## THE TASK:
Within the records that follow, determine how many lines include the word "false". State the number and nothing further.

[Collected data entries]
■ ■ ■ ■

(** X15.  On the SQLite server, for a form that sends no field twice, a
    registration without event, name or email is answered with 400 and the
    table keeps its rows; with the three fields, and no error of the
    driver, exactly one row is added and the answer is a redirect to the
    home view with the success flag. *)
Lemma sqlite_register_validates (insert_err : bool) (body : form)
  (d : Sqlite.db) (Hbody : NoDup (map fst body)) :
  (Sqlite.missing (field "event_id" body) = true
   \/ Sqlite.missing (field "name" body) = true
   \/ Sqlite.missing (field "email" body) = true ->
   Sqlite.events_register insert_err body d
   = (Send 400 "Tous les champs requis manquent.", d))
  /\ (forall e n m,
        field "event_id" body = Some e -> e <> EmptyString ->
        field "name" body = Some n -> n <> EmptyString ->
        field "email" body = Some m -> m <> EmptyString ->
        Sqlite.events_register false body d
        = (Redirect "/?success=1",
           Sqlite.insert_registration e n m
             (Sqlite.or_null (field "phone" body)) d)
        /\ Sqlite.registrations
             (snd (Sqlite.events_register false body d))
           = (Sqlite.registrations d
              ++ [{| Sqlite.reg_id := Sqlite.registrations_seq d + 1;
                     Sqlite.reg_event_id := e; Sqlite.reg_name := n;
                     Sqlite.reg_email := m;
                     Sqlite.reg_phone :=
                       Sqlite.or_null (field "phone" body) |}])%list).
Proof.
  split.
  - intros H. unfold Sqlite.events_register.
    destruct H as [H|[H|H]]; rewrite H; simpl;
      rewrite ?orb_true_r; reflexivity.
  - intros e n m He He' Hn Hn' Hm Hm'. unfold Sqlite.events_register.
    rewrite He, Hn, Hm.
    destruct e; [congruence|]. destruct n; [congruence|].
    destruct m; [congruence|]. simpl. split; reflexivity.
Qed.

Variable parseInt : string -> option Z.
Variable accepts : Pg.registration -> bool.

(** C6.  On the PostgreSQL server the registration handler validates
    nothing: a POST to [/register/1] whose body has a name and no email is
    handed to the database as it is.  If the table takes the row, a
    registration without email is created and the answer is a redirect to
    [/]; if it refuses, the answer is 500.  In neither case is it 400. *)
Theorem pg_register_skips_validation (d : Pg.db) :
  Pg.route POST "/register/1" = Some ([], Pg.Register, Some "1")
  /\ ((accepts {| Pg.reg_event_id := parseInt "1";
                 Pg.reg_name := Some "Ann"; Pg.reg_email := None |} = true
       /\ Pg.register parseInt accepts "1" [("name", "Ann")] d
          = (Redirect "/",
             Pg.insert_registration
               {| Pg.reg_event_id := parseInt "1";
                  Pg.reg_name := Some "Ann"; Pg.reg_email := None |} d))
      \/ (accepts {| Pg.reg_event_id := parseInt "1";
                    Pg.reg_name := Some "Ann"; Pg.reg_email := None |} = false
          /\ Pg.register parseInt accepts "1" [("name", "Ann")] d
             = (Send 500 "Erreur lors de l'inscription.", d)))
  /\ status_of (fst (Pg.register parseInt accepts "1" [("name", "Ann")] d))
     <> 400.
Proof.
  unfold Pg.register. simpl.
  split; [reflexivity|].
  destruct (accepts _); simpl; split; auto; discriminate.
Qed.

■ ■ ■ ■

## FINISHED EXERCISE:
3